The Duterte regime’s attacks on our civil liberties continue, this time aimed towards the youth. Department of National Defense (DND) Secretary Delfin Lorenzana announced that the DND would unilaterally terminate the UP–DND Accord, effective January 15. This targeted attack by the state is nothing new or unprecedented from Duterte’s henchmen.
The UP–DND accord had ensured the freedom of students to organize within the university by the state and protected the students from state persecution by prohibiting the Armed Forces of the Philippines (AFP) and Philippine National Police (PNP) from entering the campuses of the University of the Philippines (UP) without prior notification. This was one of the few hard-fought victories by the students in asserting their rights and a trophy earned through years of resistance amid state repression and forced disappearances. To take that away shows blatant disregard for students’ rights and welfare, and to do so unilaterally—a move whose legality is unclear—only drives the point home.
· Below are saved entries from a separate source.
(* ===== verification/KnxDatagram.v ===== *)
(** * Datagrams

    [knx/datagram.hpp] and [datagram.cpp]: the dispatch from a KNXnet/IP header to the
    decoder and the encoder of the service it names.  [datagram_payload] is the
    [std::variant] of every frame the library decodes, one constructor per alternative
    in the source's order; [std::get_if] is a match on it. *)

From S2P Require Import Prelude KnxAddress KnxCemi KnxFrame KnxConnection KnxRouting KnxSecure KnxDib KnxDiscovery.
#[local] Open Scope Z_scope.

Inductive datagram_payload : Type :=
| p_search_request (v : search_request_frame)
| p_ipv6_search_request (v : ipv6_search_request_frame)
| p_search_response (v : search_response_frame)
| p_ipv6_search_response (v : ipv6_search_response_frame)
| p_description_request (v : description_request_frame)
| p_description_response (v : description_response_frame)
| p_extended_search_request (v : extended_search_request_frame)
| p_extended_search_response (v : extended_search_response_frame)
| p_connect_request (v : connect_request_frame)
| p_ipv6_connect_request (v : ipv6_connect_request_frame)
| p_management_connect_request (v : management_connect_request_frame)
| p_connect_response (v : connect_response_frame)
| p_ipv6_connect_response (v : ipv6_connect_response_frame)
| p_management_connect_response (v : management_connect_response_frame)
| p_connectionstate_request (v : connectionstate_request_frame)
| p_connectionstate_response (v : connectionstate_response_frame)
| p_disconnect_request (v : disconnect_request_frame)
| p_disconnect_response (v : disconnect_response_frame)
| p_indication (v : indication)
| p_lost_message (v : lost_message)
| p_busy (v : busy)
| p_tunnelling_request (v : tunnelling_request_frame)
| p_tunnelling_ack (v : tunnelling_ack_frame)
| p_device_configuration (v : device_configuration_frame)
| p_tunnelling_feature (v : tunnelling_feature_frame)
| p_wrapper (v : wrapper_frame)
| p_session_request (v : session_request_frame)
| p_session_response (v : session_response_frame)
| p_session_authenticate (v : session_authenticate_frame)
| p_session_status (v : session_status_frame)
| p_timer_notify (v : timer_notify_frame).

Record datagram : Type := {
  dg_service_type : Z;
  dg_payload : datagram_payload;
}.

(** ** Decoding *)

Definition as_datagram {A : Type} (service : Z) (packet : bytes) (decode : bytes -> knx A)
    (wrap : A -> datagram_payload) : knx datagram :=
  let? decoded := decode packet in
  Ret {| dg_service_type := service; dg_payload := wrap decoded |}.

(** A form that is attempted: when it does not decode, the next one is. *)
Definition attempt {A : Type} (service : Z) (decoded : knx A) (wrap : A -> datagram_payload)
    (next : knx datagram) : knx datagram :=
  match decoded with
  | Ret v => Ret {| dg_service_type := service; dg_payload := wrap v |}
  | Fail _ => next
  | Fault => Fault
  end.
(** The TUNNELLING_REQUEST encoder either refuses or has written the whole image. *)
Lemma encode_request_packet_cases (c q : Z) (cemi d : bytes) :
  (exists e, (encode_tunnelling_request_packet c q cemi d).2 = Fail e)
  \/ encode_tunnelling_request_packet c q cemi d
     = (channel_image tunnelling_request_service c q 0 cemi ++ drop (10 + length cemi) d, Ret tt)
     /\ 10 + Z.of_nat (length cemi) <= max_total_length.
Proof.
  destruct (encode_tunnelling_request_packet c q cemi d) as [d' [[]|e|]] eqn:E.
  - right. pose proof E as H. unfold encode_tunnelling_request_packet, dsize in H. guards_in H.
    rewrite total_length_u16, encode_header_bind in H by lia.
    rewrite (within_tail (header_image _ _)) in H by (rewrite length_drop; lia).
    unfold encode_tunnelling_request, dsize in H.
    repeat (case_if_in H; [discriminate H|]). bool_hyps. sizes.
    rewrite <- E. split; [|lia]. apply encode_request_packet_image; [by apply Z.eqb_neq|sizes; lia..].
  - left. eauto.
  - exfalso. apply (encode_request_packet_defined c q cemi d). by rewrite E.
Qed.

Lemma encoded_length_channel (service c q t : Z) (body rest : bytes) :
  10 + Z.of_nat (length body) <= max_total_length ->
  encoded_length (channel_image service c q t body ++ rest) = Ret (10 + length body)%nat.
Proof.
  intros H. unfold encoded_length, channel_image, header_image. cbn. sizes.
  rewrite be16_split by (unfold is_u16; lia). f_equal. lia.
Qed.

Lemma encoded_prefix_channel (s : tunnelling_session) (service c q t : Z) (body rest : bytes) :
  10 + Z.of_nat (length body) <= max_total_length ->
  let d := channel_image service c q t body ++ rest in
  encoded_prefix (s, d) = ((s, d), Ret (channel_image service c q t body)).
Proof.
  intros H d. unfold encoded_prefix, this, cbind, clift. unfold d. rewrite encoded_length_channel by done.
  rewrite subspan_ret by (rewrite length_app, channel_image_length; lia). rewrite drop_0.
  rewrite <- (channel_image_length service c q t body), take_app_length. done.
Qed.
It is a naked exercise in flexing the state’s might and crushing dissent with a mailed fist.
The reason given by Lorenzana in cancelling the accord—that the accord is an obstacle in the administration’s goal of eliminating the Communist Party and their armed wing, the New People’s Army—is proof of the government’s desire to silence criticism by any means necessary. This is a tired excuse! This was the excuse of Marcos in declaring Martial Law, and it is now the excuse of Duterte in justifying his program of murdering everyone in his way. It is the excuse of power-hungry tyrants that view criticism as an existential threat. The insinuation that certain sectors of the university community are communists is another tired trope used to malign activists and obscure the real reason for their resistance.
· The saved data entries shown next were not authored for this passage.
(** C2.  The implementation refines the life cycle: every operation on a reachable session
    takes an edge of [lifecycle] or is [reset], which makes the session new again but for
    its transport rules; so [closed] is left by [reset] alone. *)
Theorem lifecycle_refined (cfg : tunnelling_config) (s : tunnelling_session) (op : session_op) :
  config_ok cfg -> reachable cfg s -> typed_op op ->
  (op <> op_reset -> lifecycle (state_ s) (state_ (apply_op op s)))
  /\ apply_op op_reset s = set_stream_ (stream_ s) (new_session (config_ s))
  /\ (state_ s = closed -> op <> op_reset -> state_ (apply_op op s) = closed).
Proof.
  intros Hc Hr Ht. apply reachable_inv in Hr; [|done]. pose proof (apply_op_edge op s Ht Hr) as He.
  split_and!; [done|by destruct s|]. intros Hs Hn. specialize (He Hn). unfold lives in He. rewrite Hs in He.
  by inversion He; intuition.
Qed.

(** ** Witnesses *)

(** A session that has connected on channel 7. *)
Definition accepted : connect_response_frame :=
  {| crs_channel_id := 7; crs_status := 0; crs_data_endpoint := default_hpai; crs_assigned_address := 0x1101 |}.
Definition open_session_7 : tunnelling_session := apply_op (op_on_connect_response accepted) (new_session default_config).

Lemma default_config_ok : config_ok default_config.
Proof. unfold config_ok, is_u16, is_u8. cbn. lia. Qed.

Lemma open_session_reachable : reachable default_config open_session_7.
Proof. apply reachable_step; [constructor|]. cbn. unfold is_u8. lia. Qed.

Lemma channel_7 : is_u8 7.
Proof. unfold is_u8. lia. Qed.

(** A group write, and the session that sent it. *)
Definition sample_message : bytes := l_data_image switch_on.
Definition sent_7 : tunnelling_session * bytes := (prepare_request_packet 7 sample_message 5000 (open_session_7, repeat 0 21)).1.

Lemma sent_7_outcome :
  prepare_request_packet 7 sample_message 5000 (open_session_7, repeat 0 21) = ((sent_7.1, sent_7.2), Ret 0).
Proof. reflexivity. Qed.

Lemma request_stop_and_wait_witness :
  on_ack 7 1 sent_7.1 = (sent_7.1, Fail sequence_error) /\ state_ (after (on_ack 7 0) sent_7.1) = connected.
Proof.
  destruct (request_stop_and_wait default_config open_session_7 sent_7.1 7 5000 0 sample_message (repeat 0 21) sent_7.2)
    as (_ & _ & _ & _ & _ & _ & H & _ & H' & _);
    [apply default_config_ok|apply open_session_reachable|reflexivity|apply channel_7|apply sent_7_outcome|].
  split; [apply H; right; lia|exact H'].
Defined.

Lemma requests_numbered_witness :
  exists qs s', exchanges 7 5000 (repeat 0 21) [sample_message; sample_message] open_session_7 = Some (qs, s')
    /\ forall i q, qs !! i = Some q -> q = u8 (0 + Z.of_nat i).
Proof.
  eexists _, _. split; [vm_compute; reflexivity|].
  eapply (requests_numbered default_config open_session_7 _ 7 5000 (repeat 0 21) [sample_message; sample_message]);
    [apply default_config_ok|apply open_session_reachable|apply channel_7|vm_compute; reflexivity].
Defined.

Lemma retransmission_bounded_witness :
  (on_timeout (timeouts 2 sent_7.1)).2 = Fail timeout /\ state_ (timeouts 3 sent_7.1) = closed.
Proof.
  destruct (retransmission_bounded default_config open_session_7 sent_7.1 7 5000 0 sample_message (repeat 0 21) sent_7.2)
    as (_ & H & H' & _);
    [apply default_config_ok|apply open_session_reachable|reflexivity|apply channel_7|apply sent_7_outcome|].
  split; [exact H|exact H'].
Defined.

Definition indication_7 (q : Z) : tunnelling_request_frame :=
  {| tr_channel_id := 7; tr_sequence_number := q; tr_message_length := 11;
     tr_cemi := l_data_frame switch_on; tr_cemi_bytes := l_data_image switch_on |}.

Lemma indications_in_order_witness : tr_sequence_number (indication_7 0) = u8 (255 + 1).
Proof.
  refine (proj2 (proj2 (proj2 (indications_in_order default_config open_session_7 _ (indication_7 255) [indication_7 0]
    default_config_ok open_session_reachable eq_refl eq_refl _ _))) eq_refl _ 1%nat (indication_7 0) eq_refl);
    [discriminate|repeat constructor; vm_compute; congruence|vm_compute; reflexivity].
Defined.

Lemma foreign_channel_ignored_witness :
  exists e, on_datagram heartbeat_datagram open_session_7 = (open_session_7, Fail e).
Proof.
  apply (foreign_channel_ignored open_session_7 heartbeat_datagram 0 0 []).
  left. split; [reflexivity|]. exists 5. split; [reflexivity|]. vm_compute. congruence.
Defined.

Definition heartbeat_7 : datagram :=
  {| dg_service_type := connectionstate_request_service;
     dg_payload := p_connectionstate_request {| csq_channel_id := 7; csq_control_endpoint := searcher |} |}.

Lemma answer_all_or_nothing_witness :
  encode_response_datagram heartbeat_7 0 (repeat 9 8) = ([6; 16; 2; 8; 0; 8; 7; 0], Ret tt).
Proof.
  apply (answer_all_or_nothing open_session_7 open_session_7 heartbeat_7 0 (repeat 9 8) [6; 16; 2; 8; 0; 8; 7; 0] (Ret tt));
    vm_compute; reflexivity.
Defined.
But in the first place, there was nothing but the goodwill of the DND ensuring that they would always respect the accord. In fact, violations could be seen dating back to last year when students holding a protest action in UP Cebu were hounded by police on university grounds. The existence of the decades-old accords, the CAHRIHL, and even the constitutionally guaranteed Bill of Rights is only as powerful as the will of those in power to respect them, yet this has not stopped the Duterte regime from disregarding them all to indulge in crimes against humanity. The abundance of legislation aimed at uplifting the most oppressed sectors of society has not at all alleviated their suffering. The law of the state is but a gentleman’s agreement: what happens when our rulers are the opposite of gentlemen? We still await the hearings before the Supreme Court of the Anti-Terror Law. Will we also wait for the courts, ostensibly packed with Duterte sycophants, to save us this time?
When the state has turned towards its own people, who do we call? The imperialist United States? They would never make moves against a president who, for all his anti-American grandstanding, still kowtows to them? The CPP-NPA? We have heard tales of their own offenses time and again. It falls unto us to defend ourselves by any means necessary. We must stand against our oppressors, with militancy and force if need be. We must dismantle the supremacy and legitimacy of the attack dogs of our ruling elite. Woven into our history is a tradition of resistance; we must revive it once again.
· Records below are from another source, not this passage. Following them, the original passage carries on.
Lemma receive_delivers_witness :
  exists t' wire', receive_frame false 100 (repeat (ev_recv 1) 8) connected_transport split_wire
    = (t', wire', Some (Ret [6; 16; 2; 8; 0; 8; 5; 0]%Z)).
Proof.
  destruct (receive_delivers 100 (repeat (ev_recv 1) 8) false connected_transport split_wire 8 new_reassembler_ok eq_refl split_wire_ok)
    as (t' & wire' & H & _); [discriminate|reflexivity|vm_compute; lia|repeat constructor|apply le_n|].
  exists t', wire'. exact H.
Defined.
But no matter what, we cannot let this stand. The students of UP will not let this go unnoticed. The students have always stood firm against the tides of state oppression, most famously during the Diliman Commune—a student-led uprising which saw the university barricaded as students and transport workers on strike fought against the police in the streets. History often repeats itself, and if that means the return of state oppression, so too shall the fires of activism and resistance return.